Some expert agencies expect demand for British goods in the last months of this year due to the likelihood of the most severe Brexit scenario. The parties failed to reach an agreement last week and so far there is no information about the continuation of negotiations, which will continue to put pressure on the British pound. Previously accumulated stocks may enjoy higher demand, which will support the UK economy at the end of this year, before the end of the Brexit transition period on December 31. Consumer goods will also be in high demand due to paralysis and the closure of the service sector due to the coronavirus pandemic. This may provide good support for the pound at the beginning of next year and lay a good foundation for further recovery of the pair.
As for the technical picture of the GBPUSD pair, the bears once again failed to break below the support of 1.2855, which indicates that a large static buyer remains at this level.
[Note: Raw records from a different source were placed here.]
(* ===== verification/NcatListenLoop.v ===== *)
(** The loop of the listening loop of ncat keeps the invariant, and each turn ends. *)

From S2P Require Import Prelude CStr AddrBits AddrSet Strbuf FdList NcatUtil NcatFilter Res NcatCore NcatListen NcatListenInv NcatListenOps NcatListenData NcatListenAccept NcatListenConn.
Import Res FdList NcatCore NcatListen NcatListenInv NcatListenOps NcatListenData NcatListenAccept NcatListenConn.

Module NcatListenLoop.

(** The most entries of the list of clients. *)
Definition capacity_of (o : options) : nat := Z.to_nat (o_conn_limit o + Z.of_nat (length (listenaddrs o)) + 1).

(** The steps one turn needs: every descriptor that is ready can bring the loop
    back to the first entry. *)
Definition turn_fuel (o : options) : nat := (capacity_of o + length (listenaddrs o)) * S (capacity_of o) + S (capacity_of o).

Section Loop.
Context (o : options) (sys : os) (fuel : nat) {live : bool}.
Context (Hos : os_ok sys) (Ho : options_ok o) (Hlive : live = true -> o_ssl o = false /\ fuel <> O).
Local Abbreviation inv := (NcatListenInv.inv o).
(** The request to an HTTP proxy; [None] when NULL is printed with [%s]. *)
Definition http_request (hop : sockaddr * Z) : option chars :=
  text ← inet_ntop_ez hop.1;
  Some (lit "CONNECT " ++ text ++ lit ":" ++ decimal hop.2 ++ lit " HTTP/1.1" ++ [CR; LF; CR; LF]).

(** [struct socks4_data]; [None] when the assertion on the family fails. *)
Definition socks4_request (hop : sockaddr * Z) : option chars :=
  match hop.1 with
  | SA_INET a => Some ([chr 4; chr 1] ++ NcatConnect.NcatConnect.htons hop.2 ++ (chr <$> a) ++ [NUL])
  | _ => None
  end.

Definition connected (t : nsock_proxy_type) : nsock_proxy_state :=
  match t with PROXY_TYPE_HTTP => PROXY_STATE_HTTP_TCP_CONNECTED | PROXY_TYPE_SOCKS4 => PROXY_STATE_SOCKS4_TCP_CONNECTED end.
Definition established (t : nsock_proxy_type) : nsock_proxy_state :=
  match t with PROXY_TYPE_HTTP => PROXY_STATE_HTTP_TUNNEL_ESTABLISHED | PROXY_TYPE_SOCKS4 => PROXY_STATE_SOCKS4_TUNNEL_ESTABLISHED end.

(** The two functions [handle_state_initial]. *)
Definition handle_state_initial (t : nsock_proxy_type) (ctx : proxy_chain_context) : res (proxy_chain_context * list action) :=
  let ctx := set_state ctx (connected t) in
  match t with
  | PROXY_TYPE_HTTP =>
      data ← internal (http_request (next_hop ctx));
      Ok (ctx, [Write data; ReadLines 1])
  | PROXY_TYPE_SOCKS4 =>
      data ← internal (socks4_request (next_hop ctx));
      Ok (ctx, [Write data; ReadBytes 8])
  end.

(** [strstr] is not NULL. *)
Fixpoint contains (s t : chars) : bool :=
  (strncmp s t (length t) =? 0) || match s with [] => false | _ :: s => contains s t end.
Let me remind you that last week I repeatedly drew attention to the high importance of the 1.2855 level, as it may determine the further upward trend of the pound. However, there is no doubt that more cautious players are leaving the market. In the reports of Commitment of Traders for October 27, there was a reduction in both short and long positions. Long non-commercial positions fell from 39,836 to 31,799. At the same time, short non-commercial positions dropped from 41,836 to 38,459. As a result, the negative non-commercial net position was at -6,660 against -2,000 a week earlier. If buyers of the pound still lose control of the 1.2855 support, we can expect a new major fall in the trading instrument to the lows of 1.2800 and 1.2745.